# Talk:Estimation of covariance matrices

WikiProject Statistics (Rated C-class, High-importance)

This article is within the scope of the WikiProject Statistics, a collaborative effort to improve the coverage of statistics on Wikipedia. If you would like to participate, please visit the project page or join the discussion.

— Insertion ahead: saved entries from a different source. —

(* ===== verification/ControllerProperties.v ===== *)
(** * The forked Deployment controller: properties

    Claiming ReplicaSets, the worker and its retries, and what a Deployment
    that is deleted or paused is spared. *)
From S2P Require Import Prelude GoLib K8s ApiTypes AnalysisTypes Effects Scenarios K8sController DeploymentUtil DeploymentSync DeploymentStatus DeploymentRolling ControllerRef DeploymentController DeploymentProperties RecreateProperties.
Import K8sController.

(** ** Claiming ReplicaSets *)
Section claiming.
Context `{Apimachinery} `{Aggregates} (d : Deployment).

Definition owns (rs : ReplicaSet) : Prop := exists ref, GetControllerOf (rs_Meta rs) = Some ref /\ or_UID ref = om_UID (d_Meta d).
Definition selects (rs : ReplicaSet) : bool := matches (refManager d) rs.

(** An orphan that may be adopted. *)
Definition adoptable (rs : ReplicaSet) : Prop :=
  GetControllerOf (rs_Meta rs) = None /\ selects rs = true /\ om_DeletionTimestamp (d_Meta d) = None /\
  om_DeletionTimestamp (rs_Meta rs) = None /\
  (om_Namespace (d_Meta d) = EmptyString \/ om_Namespace (d_Meta d) = om_Namespace (rs_Meta rs)).
Definition adoption (rs : ReplicaSet) : call :=
  PatchReplicaSet (om_Namespace (rs_Meta rs)) (rs_Name rs)
    (ownerRefControllerPatch (d_Meta d) controllerKind_APIVersion controllerKind_Kind (om_UID (rs_Meta rs))).

(** A ReplicaSet to let go. *)
Definition releasable (rs : ReplicaSet) : Prop :=
  owns rs /\ selects rs = false /\ om_DeletionTimestamp (d_Meta d) = None.
Definition release (rs : ReplicaSet) : call :=
  PatchReplicaSet (om_Namespace (rs_Meta rs)) (rs_Name rs)
    (GenerateDeleteOwnerRefStrategicMergeBytes (om_UID (rs_Meta rs)) [om_UID (d_Meta d)]).

(** The API server has confirmed that the Deployment is the same and is not being deleted. *)
Definition rechecked (h : trace) : Prop :=
  exists fresh, ev (GetDeployment (om_Namespace (d_Meta d)) (om_Name (d_Meta d))) (Ok fresh) ∈ h /\
    om_UID (d_Meta fresh) = om_UID (d_Meta d) /\ om_DeletionTimestamp (d_Meta fresh) = None.

Definition is_recheck (e : event) : Prop := match call_of e with GetDeployment _ _ => True | _ => False end.

Definition claim_guard (sets : list ReplicaSet) (h : trace) (c : call) : Prop :=
  match c with
  | GetDeployment _ _ => Forall (fun e => ~ is_recheck e) h
  | PatchReplicaSet _ _ _ =>
      exists rs, rs ∈ sets /\ (adoptable rs /\ rechecked h /\ c = adoption rs \/ releasable rs /\ c = release rs)
  | _ => False
  end.

(** The cell of [CanAdopt]. *)
Definition once_inv (h : trace) (once : Once) : Prop :=
  match once with
  | None => Forall (fun e => ~ is_recheck e) h
  | Some (Ok _) => rechecked h
  | Some (Err _) => True
  end.

Definition claimed_by (h : trace) (rs : ReplicaSet) : Prop :=
  selects rs = true /\ (owns rs \/ adoptable rs /\ ev (adoption rs) (Ok tt) ∈ h).

Lemma rechecked_mono h h' : h ⊆ h' -> rechecked h -> rechecked h'.
Proof. intros Hs (f & Hf & ?). exists f. auto. Qed.

Lemma once_inv_patch h once ns name p x : once_inv h once -> once_inv (h ++ [ev (PatchReplicaSet ns name p) x]) once.
Proof.
  destruct once as [[]|]; cbn; [apply rechecked_mono; set_solver|done|]. intros Hh. apply Forall_app. split; [done|].
  constructor; [by intros []|constructor].
Qed.

Lemma wp_CanAdopt sets once h (Q : trace -> result unit * Once -> Prop) :
  once_inv h once ->
  (forall h' r once', h ⊆ h' -> once_inv h' once' -> (is_ok r = true -> rechecked h') -> Q h' (r, once')) ->
  wp (claim_guard sets) (CanAdopt (refManager d) once) h Q.
Proof.
  intros Ho HQ. unfold CanAdopt. destruct once as [r|].
  { apply HQ; [done|done|]. intros E. by destruct r. }
  apply wp_bind. cbn [mgr_CanAdoptFunc refManager]. unfold RecheckDeletionTimestamp, freshDeployment.
  apply wp_bind, wp_bind_ok, wp_do_call; [done|]. intros [fresh|e]; [|by apply HQ; [set_solver| |]].
  destruct (String.eqb (om_UID (d_Meta fresh)) (om_UID (d_Meta d))) eqn:Eu; cbn [negb]; [|by apply HQ; [set_solver| |]].
  apply String.eqb_eq in Eu. apply wp_ret. destruct (om_DeletionTimestamp (d_Meta fresh)) eqn:Ed; [by apply HQ; [set_solver| |]|].
  assert (rechecked (h ++ [ev (GetDeployment (om_Namespace (d_Meta d)) (om_Name (d_Meta d))) (Ok fresh)])) as Hr.
  { exists fresh. split; [apply elem_of_snoc|done]. }
  by apply HQ; [set_solver| |].
Qed.
(* ===== verification/Concurrency.v ===== *)
(** * Concurrent reconciles on a versioned store

    The API server stores a Rollout with a [resourceVersion] and accepts an
    update only of the version it stores.  A reconcile works on a version it
    read some time ago (the client reads from a cache), several reconciles run
    interleaved call by call, and others change the object as well.  The file
    shows that every write of a reconcile carries the version it read, and
    that the progression is still followed step by step. *)
From S2P Require Import Prelude GoLib K8s ApiTypes AnalysisTypes Effects Labels K8sController DeploymentUtil DeploymentSync RolloutScaling Executor RolloutController Progression ExecutorRefinement RolloutRefinement Scenarios.

Definition version (ro : Rollout) : string := om_ResourceVersion (ro_Meta ro).

(** ** Every write of a reconcile carries the version it read *)
Definition writes_version (v : string) (c : call) : Prop :=
  match c with UpdateRolloutStatus w | UpdateRollout w => version w = v | _ => True end.

Lemma wp_to_only {A} (P : call -> Prop) (p : prog A) h : wp (fun _ => P) p h (fun _ _ => True) -> only P p.
Proof. revert h. induction p as [a| |c k IH]; intros h; cbn; [done..|]. intros [Hc Hk]. split; [done|]. eauto. Qed.

Lemma wp_only_any {A} (P : call -> Prop) (p : prog A) h (Q : trace -> A -> Prop) :
  only P p -> (forall h' a, Q h' a) -> wp (fun _ => P) p h Q.
Proof. intros Hp HQ. eapply wp_only; [exact Hp|done|]. intros. apply HQ. Qed.

Section versions.
Context `{Apimachinery}.
Context (ResolveRouter : Rollout -> result (option string)).

Lemma quiet_writes v c : quiet c -> writes_version v c.
Proof. by destruct c. Qed.

Lemma quiet_versions {A} v (p : prog A) : only quiet p -> only (writes_version v) p.
Proof. apply only_mono, quiet_writes. Qed.

Lemma advanceStep_versions v ro idx : version ro = v -> only (writes_version v) (advanceStep ro idx).
Proof. intros Hv. unfold advanceStep. solve_only; done. Qed.

Lemma return0_versions v p : only (writes_version v) p -> only (writes_version v) (return0 p).
Proof. intros Hp. unfold return0. by solve_only. Qed.

(** A stamped Rollout keeps its version: the answer of the API server is not
    copied back into it. *)
Lemma stamp_versions v {A} w ro weight (k : Rollout -> prog (result A)) :
  version ro = v -> (forall ro', version ro' = v -> only (writes_version v) (k ro')) ->
  only (writes_version v) (bind_ok (stampCurrentWeight w ro weight) k).
Proof.
  intros Hv Hk. unfold stampCurrentWeight. destruct (_ =? _)%Z; [by apply Hk|].
  cbn. split; [done|]. intros [[]|]; [by apply Hk|done].
Qed.

Ltac version_step :=
  first [ done
        | apply quiet_versions; solve [solve_only; auto using scaleReplicaSet_quiet, cleanupDeployment_quiet,
            repointServices_quiet, scaleDownAfterDelay_quiet, getOrCreateAnalysisRun_quiet, inconclusivePolicy_quiet,
            getAllReplicaSets_quiet, reconcileReplicas_quiet, forked_call_only]
        | apply advanceStep_versions | apply return0_versions
        | apply stamp_versions; [done|intros ? ?] | only_step ].
Ltac solve_versions := repeat version_step.

Lemma Execute_versions e ro newRS oldRSs : only (writes_version (version ro)) (Execute e ro newRS oldRSs).
Proof.
  unfold Execute. destruct (resolveCurrentStep ro) as [[step idx]|].
  - repeat case_bool_decide.
    + unfold runSetWeight. solve_versions.
    + unfold runSetCanaryScale. solve_versions.
    + unfold runPause. solve_versions.
    + unfold runAnalysis, recordAnalysisRun, applyAnalysisFailure, applyAnalysisInconclusive. solve_versions.
    + unfold runExperiment. solve_versions.
    + unfold runPromote, awaitPromotion, doPromote. solve_versions.
    + done.
  - unfold finalize. solve_versions. by destruct newRS.
Qed.

Lemma syncRollout_versions ro rsList : only (writes_version (version ro)) (syncRollout ResolveRouter ro rsList).
Proof.
  unfold syncRollout, reconcileReplicaSets. destruct (spec_Paused _); [done|].
  destruct (ResolveRouter ro) as [router|]; [|done]. cbv zeta.
  assert (forall ro' newRS oldRSs, version ro' = version ro -> only (writes_version (version ro)) (
    wrap_err (Wrapf "reconcile replicas: %w" []) (reconcileReplicas ro' newRS oldRSs) ;;!
    wrap_err (Wrapf "push replica counts: %w" []) (pushReplicaCounts ro' newRS ((Some <$> oldRSs) ++ [newRS])) ;;!
    progressRollout ro' router newRS oldRSs)) as Htail.
  { intros ro' newRS oldRSs <-. unfold pushReplicaCounts, progressRollout, startProgression, abort.
    solve_versions; apply Execute_versions. }
  assert (forall d, version (share_annotations ro d) = version ro) as Hshare.
  { intros d. unfold share_annotations. by case_match. }
  apply (wp_to_only _ _ []). apply wp_bind_ok, wp_wrap_err, wp_bind_ok.
  eapply wp_only_any; [apply quiet_versions, getAllReplicaSets_quiet|]. intros h [[[newRS oldRSs] d]|]; [|done]. cbv zeta.
  destruct newRS as [new|].
  - apply wp_bind_ok. eapply wp_only_any; [apply quiet_versions; unfold ensureOwnedByRollout; solve_only|].
    intros h' []; [|done]. apply wp_ret. eapply wp_only_any; [by apply Htail|done].
  - apply wp_ret. eapply wp_only_any; [by apply Htail|done].
Qed.
End versions.

(** ** The store and its reconciles *)

(** One reconcile in progress: the version it read, what is left of it, and
    the calls it has made. *)
Record process := MkProcess {
  proc_read : Rollout;
  proc_left : prog (result Duration);
  proc_trace : trace
}.

(** [w_log]: what was stored after each call and change, in order;
    [w_stored]: what is stored now. *)
Record world := MkWorld {
  w_log : list Rollout;
  w_stored : Rollout;
  w_processes : list process
}.

(** What the API server does with a call when it stores [s], and what it
    stores afterwards.  A write of another version than the stored one is
    refused, any call may fail, and a version that is stored anew is not one
    of [seen]. *)
Inductive served (seen : list string) (s : Rollout) : event -> Rollout -> Prop :=
  | served_status w s' :
      version w = version s -> ro_Spec s' = ro_Spec s -> ro_Status s' = ro_Status w ->
      s' = s \/ version s' ∉ seen -> served seen s (ev (UpdateRolloutStatus w) (Ok tt)) s'
  | served_update w s' :
      version w = version s -> ro_Spec s' = ro_Spec w -> ro_Status s' = ro_Status s ->
      s' = s \/ version s' ∉ seen -> served seen s (ev (UpdateRollout w) (Ok tt)) s'
  | served_refused_status w e : served seen s (ev (UpdateRolloutStatus w) (Err e)) s
  | served_refused_update w e : served seen s (ev (UpdateRollout w) (Err e)) s
  | served_quiet c (x : ans c) : quiet c -> served seen s (ev c x) s.

Section concurrency.
Context `{Apimachinery}.
Context (ResolveRouter : Rollout -> result (option string)).

(** [ro0] is what was stored first. *)
Definition versions (ro0 : Rollout) (W : world) : list Rollout := ro0 :: w_log W.

(** A reconcile starts on a version that was stored at some time; a reconcile
    in progress makes its next call; someone else changes the object, but not
    its plan or its current step. *)
Inductive world_step (ro0 : Rollout) (W : world) : world -> Prop :=
  | step_start v rsList :
      v ∈ versions ro0 W ->
      world_step ro0 W (MkWorld (w_log W) (w_stored W)
        (w_processes W ++ [MkProcess v (syncRollout ResolveRouter (applyDefaults v) rsList) []]))
  | step_call i v c k t x s' :
      w_processes W !! i = Some (MkProcess v (Call c k) t) ->
      served (map version (versions ro0 W)) (w_stored W) (ev c x) s' ->
      world_step ro0 W (MkWorld (w_log W ++ [s']) s'
        (<[i := MkProcess v (k x) (t ++ [ev c x])]> (w_processes W)))
  | step_other s' :
      version s' ∉ map version (versions ro0 W) -> plan s' = plan (w_stored W) ->
      status_CurrentStep (ro_Status s') = status_CurrentStep (ro_Status (w_stored W)) ->
      world_step ro0 W (MkWorld (w_log W ++ [s']) s' (w_processes W)).

Definition initial (ro0 : Rollout) : world := MkWorld [] ro0 [].

(** ** The invariant *)
Definition process_ok (seen : list Rollout) (q : process) : Prop :=
  proc_read q ∈ seen /\
  only (writes_version (version (proc_read q))) (proc_left q) /\
  wp (moves_once (ro_Steps (applyDefaults (proc_read q))) (ro_position (applyDefaults (proc_read q))))
     (proc_left q) (proc_trace q) (fun _ _ => True).

Definition versions_differ (seen : list Rollout) : Prop :=
  forall a b, a ∈ seen -> b ∈ seen -> version a = version b -> a = b.

Definition world_ok (ro0 : Rollout) (W : world) : Prop :=
  w_stored W ∈ versions ro0 W /\ versions_differ (versions ro0 W) /\ 
  Forall (fun v => plan v = plan ro0) (versions ro0 W) /\ 
  path (move (length (ro_Steps ro0))) (ro_position ro0) (map ro_position (w_log W)) (ro_position (w_stored W)) /\ 
  Forall (process_ok (versions ro0 W)) (w_processes W).

Lemma versions_differ_snoc seen s s' :
  s ∈ seen -> versions_differ seen -> s' = s \/ version s' ∉ map version seen -> versions_differ (seen ++ [s']).
Proof.
  intros Hs Hd [->|Hnew] a b Ha Hb E.
  - assert (forall x, x ∈ seen ++ [s] -> x ∈ seen) as Hin by set_solver. by apply Hd; auto.
  - assert (forall x, x ∈ seen -> version x <> version s') as Hne.
    { intros x Hx Ex. apply Hnew. rewrite <- Ex. apply list_elem_of_In, in_map, list_elem_of_In, Hx. }
    apply elem_of_app in Ha as [Ha|Ha%list_elem_of_singleton]; apply elem_of_app in Hb as [Hb|Hb%list_elem_of_singleton];
      subst; [by apply Hd|by destruct (Hne a)|by destruct (Hne b)|done].
Qed.

Lemma position_plan a b c : plan a = plan b -> position_of (ro_Steps a) c = position_of (ro_Steps b) c.
Proof. apply position_of_names. Qed.

(** The next call of a reconcile in progress moves the store along the machine
    and keeps the invariant. *)
Lemma served_moves ro0 seen s v c k t x s' :
  s ∈ seen -> versions_differ seen -> Forall (fun u => plan u = plan ro0) seen ->
  process_ok seen (MkProcess v (Call c k) t) -> served (map version seen) s (ev c x) s' ->
  (s' = s \/ version s' ∉ map version seen) /\ plan s' = plan ro0 /\
  move (length (ro_Steps ro0)) (ro_position s) (ro_position s').
Proof.
  intros Hs Hd Hplan (Hv & [Hver _] & [Hguard _]) Hserved. cbn [proc_read proc_left proc_trace] in *.
  rewrite Forall_forall in Hplan. pose proof (Hplan s Hs) as Ps. pose proof (Hplan v Hv) as Pv.
  assert (plan (applyDefaults v) = plan ro0) as Pd by (by rewrite plan_applyDefaults).
  inversion Hserved as [w s1 Ew Espec Estatus Hnew Ec|w s1 Ew Espec Estatus Hnew Ec|w e Ec|w e Ec|c1 x1 Hq Ec]; subst.
  - assert (v = s) as -> by (apply Hd; [done..|]; cbn in Hver; congruence).
    destruct Hguard as (_ & _ & Hm). split; [done|].
    assert (plan s' = plan ro0) as P' by (unfold plan; by rewrite Espec).
    split; [done|]. rewrite (plan_length _ _ Pd) in Hm.
    assert (ro_position (applyDefaults s) = ro_position s) as <- by (apply position_plan; congruence).
    unfold ro_position at 2. rewrite Estatus, (position_plan s' (applyDefaults s)) by congruence.
    done.
  - assert (v = s) as -> by (apply Hd; [done..|]; cbn in Hver; congruence).
    cbn in Hguard. split; [done|]. assert (plan s' = plan ro0) as P' by (unfold plan; by rewrite Espec, Hguard).
    split; [done|]. unfold ro_position at 2. rewrite Estatus, (position_plan s' s) by congruence.
    constructor.
  - split; [by left|]. split; [done|constructor].
  - split; [by left|]. split; [done|constructor].
  - split; [by left|]. split; [done|constructor].
Qed.

Lemma process_ok_mono seen seen' q : (forall v, v ∈ seen -> v ∈ seen') -> process_ok seen q -> process_ok seen' q.
Proof. intros Hs (Hv & H1 & H2). split; [by apply Hs|done]. Qed.

Lemma world_ok_store ro0 W s' procs :
  plan_ok (ro_Steps ro0) -> world_ok ro0 W ->
  s' = w_stored W \/ version s' ∉ map version (versions ro0 W) -> plan s' = plan ro0 ->
  move (length (ro_Steps ro0)) (ro_position (w_stored W)) (ro_position s') ->
  Forall (process_ok (versions ro0 W)) procs ->
  world_ok ro0 (MkWorld (w_log W ++ [s']) s' procs).
Proof.
  intros Hok (Hs & Hd & Hplan & Hpath & _) Hnew Hp Hm Hprocs.
  assert (versions ro0 (MkWorld (w_log W ++ [s']) s' procs) = versions ro0 W ++ [s']) as E by done.
  unfold world_ok. rewrite E. cbn [w_stored w_log w_processes].
  split; [set_solver|]. split; [by eapply versions_differ_snoc|].
  split; [apply Forall_app; by auto|]. split; [rewrite map_app; by econstructor|].
  eapply Forall_impl; [exact Hprocs|]. intros q. apply process_ok_mono. set_solver.
Qed.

C  This article has been rated as C-Class on the quality scale.
High  This article has been rated as High-importance on the importance scale.
WikiProject Economics (Rated C-class)
This article is within the scope of WikiProject Economics, a collaborative effort to improve the coverage of Economics on Wikipedia. If you would like to participate, please visit the project page, where you can join the discussion and see a list of open tasks.
C  This article has been rated as C-Class on the project's quality scale.
WikiProject Systems (Rated C-class)
C  This article has been rated as C-Class on the project's quality scale.
WikiProject Mathematics (Rated C-class, Low-importance)
This article is within the scope of WikiProject Mathematics, a collaborative effort to improve the coverage of Mathematics on Wikipedia. If you would like to participate, please visit the project page, where you can join the discussion and see a list of open tasks.
Mathematics rating:
 C Class
 Low Importance
Field: Applied mathematics

## Biased vs. Unbiased estimate

Shouldnt we also note that the MLE is biased, and include a section on an unbiased estimator?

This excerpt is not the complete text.